Emergent fields for NGS

An emergent field Exact would like to enter in the future is Molecular Residual Disease (MRD). MRD is a technology that uses NGS and involves sequencing a patient’s tumour, either via a biopsy or once it has been removed, to determine what mutations are unique to that tumour. Following a surgery, the physician can look through a blood sample to see if the patient still has that tumour’s DNA circulating in their blood. If it remains, a patient may then receive chemotherapy, and undergo monitoring to see if the tumour levels in their blood are going down.

“This is a powerful new technology,” Baehner says. “Today it’s reimbursed in colorectal cancer, but I think this is a technology that will be broadly applicable across solid cancers.”

The future of cancer treatment

President Biden and First Lady Jill Biden’s Cancer Moonshot was outlined in 2022 with the aim to drive down the cancer mortality rate and prevent four million deaths by 2047. The drive advocates for expanding the availability of cancer screening in the US and for earlier cancer detection.

Baehner believes we can now see the future of cancer in the use of techniques facilitated by NGS. He states the ongoing approach to cancer will centre on several areas, including broad sequencing of patients’ germline DNA, with a priority on understanding patients’ hereditary risk to help prevent cancer in the first place.

According to Baehner, the modality of Multi-Cancer Detection – using NGS to look in the blood of healthy or at-risk patients to see if they may be harbouring an early cancer – will become a key focus.

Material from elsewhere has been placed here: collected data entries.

(** * Permutations in disjoint-cycle notation: a model of [main.py]

    The development embeds the [Cycle] class of [main.py]:
    the sparse dictionary that stores the moved points, the constructor
    that strips fixed points, application, composition, inversion, the
    cycle-extraction loop, the two renderers and the parser of cycle text.

    Conventions of the embedding.
    - Python integers are [Z]; the interpreter's limit on the number of
      decimal digits in [int(str)] and [str(int)] is not modelled.
    - A Python [str] is a Rocq [string]; a character is a code point below
      256, so the white space of [str.strip] is the Latin-1 white space and
      the decimal digits of [int] are ["0"] to ["9"].
    - A Python [dict] is an association list in insertion order: updating
      an existing key keeps its position, a new key goes to the end.
    - A Python exception is the [Raise] outcome of the [result] type. *)

From Stdlib Require Import ZArith List Sorted String Ascii Bool Lia.
From Stdlib Require Import Numbers.DecimalString Numbers.DecimalZ.
Import ListNotations.

Local Open Scope string_scope.
Local Open Scope list_scope.
Local Open Scope Z_scope.

(** ** Outcomes of a Python call *)

Inductive exn : Type :=
| ValueError.

Inductive result (A : Type) : Type :=
| Ok (a : A)
| Raise (e : exn).

Arguments Ok {A} a.
Arguments Raise {A} e.

Definition bind {A B : Type} (r : result A) (k : A -> result B) : result B :=
  match r with
  | Ok a => k a
  | Raise e => Raise e
  end.

Notation "x <- r ;; k" := (bind r (fun x => k))
  (at level 61, r at next level, right associativity).

(** A list comprehension whose element expression may raise: the elements
    are evaluated left to right and the first exception escapes. *)
Fixpoint mapM {A B : Type} (f : A -> result B) (l : list A) : result (list B) :=
  match l with
  | [] => Ok []
  | a :: l' => b <- f a ;; bs <- mapM f l' ;; Ok (b :: bs)
  end.

(** ** Python built-ins on lists and integers *)

(** [range(lo, hi)] *)
Definition range (lo hi : Z) : list Z :=
  map (fun i => lo + Z.of_nat i) (seq 0 (Z.to_nat (hi - lo))).

(** [x in l] for a list of integers *)
Definition mem (x : Z) (l : list Z) : bool := existsb (Z.eqb x) l.

(** [l.remove(x)]: drops the first occurrence, [ValueError] when there is none. *)
Fixpoint list_remove (x : Z) (l : list Z) : result (list Z) :=
  match l with
  | [] => Raise ValueError
  | y :: l' => if x =? y then Ok l'
               else l'' <- list_remove x l' ;; Ok (y :: l'')
  end.

(** [max(l)] for a list: [ValueError] on the empty list. *)
Definition py_max (l : list Z) : result Z :=
  match l with
  | [] => Raise ValueError
  | x :: l' => Ok (fold_left Z.max l' x)
  end.

(** ** Python built-ins on strings *)

(** [str(n)] for an integer *)
Definition str (n : Z) : string := NilZero.string_of_int (Z.to_int n).

(** The characters that [str.strip] removes and [int] skips. *)
Definition is_space (c : ascii) : bool :=
  let n := nat_of_ascii c in
  ((9 <=? n) && (n <=? 13) || (28 <=? n) && (n <=? 32)
   || (n =? 133) || (n =? 160))%nat.

Fixpoint lstrip (s : string) : string :=
  match s with
  | EmptyString => EmptyString
  | String c s' => if is_space c then lstrip s' else s
  end.

Fixpoint rstrip (s : string) : string :=
  match s with
  | EmptyString => EmptyString
  | String c s' =>
      match rstrip s' with
      | EmptyString => if is_space c then EmptyString else String c EmptyString
      | r => String c r
      end
  end.

(** [s.strip()] *)
Definition strip_ws (s : string) : string := rstrip (lstrip s).

(** The digits of an [int] literal: decimal digits, with single
    underscores allowed between two digits. [prev] tells whether the
    previous character was a digit. *)
Fixpoint int_digits (prev : bool) (s : string) : option Decimal.uint :=
  match s with
  | EmptyString => if prev then Some Decimal.Nil else None
  | String c s' =>
      if Ascii.eqb c "_"
      then (if prev then int_digits false s' else None)
      else uint_of_char c (int_digits true s')
  end.

(** [int(s)] for a string: white space around the literal is skipped,
    one sign is accepted, anything else raises [ValueError]. The
    interpreter also raises [ValueError] on a literal of more than 4300
    digits; that limit is left out here, so the model is the function of
    the interpreter on strings of at most that length. *)
Definition int (s : string) : result Z :=
  match strip_ws s with
  | EmptyString => Raise ValueError
  | String c s' =>
      if Ascii.eqb c "-" then
        match int_digits false s' with
        | Some u => Ok (Z.of_int (Decimal.Neg u))
        | None => Raise ValueError
        end
      else if Ascii.eqb c "+" then
        match int_digits false s' with
        | Some u => Ok (Z.of_int (Decimal.Pos u))
        | None => Raise ValueError
        end
      else
        match int_digits false (String c s') with
        | Some u => Ok (Z.of_int (Decimal.Pos u))
        | None => Raise ValueError
        end
  end.

(** [s[1:-1]] *)
Fixpoint drop_last (s : string) : string :=
  match s with
  | EmptyString => EmptyString
  | String c EmptyString => EmptyString
  | String c s' => String c (drop_last s')
  end.

Definition slice_1_m1 (s : string) : string :=
  match s with
  | EmptyString => EmptyString
  | String _ s' => drop_last s'
  end.

(** [s.split(sep)] for a non-empty separator: the occurrences of [sep]
    are found left to right and do not overlap. [skip] counts the
    characters of a separator still to be passed over, [cur] is the piece
    read so far. *)
Fixpoint split_aux (sep : string) (skip : nat) (cur : string) (s : string)
  : list string :=
  match s with
  | EmptyString => [cur]
  | String c s' =>
      match skip with
      | S k => split_aux sep k cur s'
      | O =>
          if prefix sep s
          then cur :: split_aux sep (String.length sep - 1) EmptyString s'
          else split_aux sep 0 (cur ++ String c EmptyString)%string s'
      end
  end.

Definition split (sep s : string) : list string := split_aux sep 0 EmptyString s.

(** [sep.join(l)] *)
Definition join (sep : string) (l : list string) : string := String.concat sep l.

(** ** Dictionaries with integer keys and values *)

Module Dict.

Definition dict : Type := list (Z * Z).

Definition empty : dict := [].

(** [d.get(k)], [None] when the key is absent *)
Fixpoint get (k : Z) (d : dict) : option Z :=
  match d with
  | [] => None
  | (k', v) :: d' => if k =? k' then Some v else get k d'
  end.

(** [k in d.keys()] *)
Definition contains (k : Z) (d : dict) : bool :=
  match get k d with Some _ => true | None => false end.

(** [d[k] = v] *)
Fixpoint set (k v : Z) (d : dict) : dict :=
  match d with
  | [] => [(k, v)]
  | (k', v') :: d' => if k =? k' then (k', v) :: d' else (k', v') :: set k v d'
  end.

(** [d.pop(k)] for a key that is present *)
Definition pop (k : Z) (d : dict) : dict :=
  filter (fun kv => negb (k =? fst kv)) d.

(** [list(d.keys())] and [d.items()] *)
Definition keys (d : dict) : list Z := List.map fst d.
Definition items (d : dict) : list (Z * Z) := d.

(** The keys of a Python dictionary are pairwise distinct. *)
Definition wf (d : dict) : Prop := NoDup (keys d).

End Dict.

Import Dict.

(** ** The class [Cycle] *)

Module Cycle.

Record t : Type := mk { _map : dict; _dim : Z }.

(** The loop of [__init__]:
    [for key in keys: if mapping[key] == key: mapping.pop(key)].
    [keys] lists the keys of [mapping] once each and a key is popped at
    its own turn only, so [mapping[key]] always finds the key. *)
Definition strip_step (mapping : dict) (key : Z) : dict :=
  match get key mapping with
  | Some v => if v =? key then pop key mapping else mapping
  | None => mapping
  end.

Definition strip (mapping : dict) : dict :=
  fold_left strip_step (keys mapping) mapping.

Definition __init__ (mapping : option dict) (dimension : Z) : t :=
  match mapping with
  | None => mk empty dimension
  | Some m => mk (strip m) dimension
  end.

Definition get_dimension (self : t) : Z := _dim self.

(** [__call__]; the argument is an integer by typing, so the
    [isinstance] guard never fires. *)
Definition __call__ (self : t) (value : Z) : Z :=
  if negb (contains value (_map self)) then value
  else match get value (_map self) with Some v => v | None => value end.

(** [__mul__]: [to_check] is consumed from the front,
    [new_cycle[current] = self(cycle(current))]. *)
Definition mul_loop (self cycle : t) (to_check : list Z) (new_cycle : dict) : dict :=
  fold_left (fun d current => set current (__call__ self (__call__ cycle current)) d)
            to_check new_cycle.

Definition __mul__ (self cycle : t) : t :=
  let dim := Z.max (get_dimension self) (get_dimension cycle) in
  let to_check := range 1 (dim + 1) in
  let new_cycle := mul_loop self cycle to_check empty in
  __init__ (Some new_cycle) dim.

(** [generate_single_cycle]: after [seq.append(seq[0])],
    [while len(seq) >= 2: current = seq.pop(0); mapping[current] = seq[0]]. *)
Fixpoint single_loop (seq : list Z) (mapping : dict) : dict :=
  match seq with
  | current :: ((nxt :: _) as seq') => single_loop seq' (set current nxt mapping)
  | _ => mapping
  end.

Definition generate_single_cycle (cycle : list Z) : result t :=
  let seq := cycle in
  dim <- py_max seq ;;
  match seq with
  | [] => Raise ValueError
  | first :: _ =>
      let seq := seq ++ [first] in
      Ok (__init__ (Some (single_loop seq empty)) dim)
  end.

(** [inverse]: [{value: key for key, value in self._map.items()}] *)
Definition inverse (self : t) : t :=
  let new_mapping :=
    fold_left (fun d kv => set (snd kv) (fst kv) d) (items (_map self)) empty in
  __init__ (Some new_mapping) (get_dimension self).

(** The first loop of the parser [Cycle.Cycle]: the tokens of one
    bracketed piece, and the integer lists of the non-empty pieces. *)
Definition tokens_of (cycle : string) : list string :=
  map strip_ws
      (filter (fun x => negb (String.eqb (strip_ws x) EmptyString)) (split "," cycle)).

Fixpoint read_cycles (bracketed : list string) : result (list (list Z)) :=
  match bracketed with
  | [] => Ok []
  | cycle :: rest =>
      let tokens := tokens_of cycle in
      match tokens with
      | [] => read_cycles rest
      | _ => ints <- mapM int tokens ;;
             cycles <- read_cycles rest ;;
             Ok (ints :: cycles)
      end
  end.

(** The second loop: [cycles] is used as a stack whose top is its last
    element, so [front] is kept reversed, and [last] is the permutation
    on top:
    [last = cycles.pop(); second = generate_single_cycle(cycles.pop());
     cycles.append(second * last)]. *)
Fixpoint fold_loop (front : list (list Z)) (last : t) : result t :=
  match front with
  | [] => Ok last
  | c :: front' =>
      second <- generate_single_cycle c ;;
      fold_loop front' (__mul__ second last)
  end.

Definition Cycle (text : string) : result t :=
  let bracketed := split ")(" (slice_1_m1 text) in
  cycles <- read_cycles bracketed ;;
  match rev cycles with
  | [] => Ok (__init__ None 0)
  | c :: front =>
      last <- generate_single_cycle c ;;
      fold_loop front last
  end.

(** [_create_representation]. Both loops run on [to_check], which loses
    one element at each passage of the inner loop: [to_check.remove]
    either shortens it or raises. [n] is the length of [to_check], the
    recursion is on it; at [0] the list is empty and [remove] raises.
    The outer [while to_check] is the test on [to_check'] after a cycle
    is closed. *)
Fixpoint follow (f : Z -> Z) (n : nat) (to_check : list Z)
         (cycles : list (list Z)) (cycle : list Z) (current : Z)
  : result (list (list Z)) :=
  match n with
  | O => Raise ValueError
  | S n' =>
      to_check' <- list_remove current to_check ;;
      let cycle' := cycle ++ [current] in
      let nxt := f current in
      if mem nxt cycle' then
        let cycles' :=
          if (1 <? Z.of_nat (List.length cycle')) then cycles ++ [cycle'] else cycles in
        match to_check' with
        | [] => Ok cycles'
        | start :: _ => follow f n' to_check' cycles' [] start
        end
      else follow f n' to_check' cycles cycle' nxt
  end.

For patients with cancer, the ongoing evolution of approaches to diagnosis will centre on a combination of germline testing and tumour testing to help guide what therapy a patient will need.

He adds that MRD tests as an outgoing solution, to be able to dynamically show whether patients were cured by therapy alone, are another piece in this puzzle. If chemotherapy or other targeted therapies are needed, the final stages will be in determining whether patients’ circulating tumour DNA levels are staying negative when they return to their oncology team for follow ups.

Along with NGS technology, Baehner says the pharmaceutical industry has a large hand in helping drive this revolution by its ability to now target personalised therapies to mutations, checkpoint inhibitors, or PARP inhibitors.

On the future of treatment, he concludes: “There’ll definitely be a combination of advanced diagnostics and therapeutics, to help eradicate cancer for those unfortunate enough to have it.”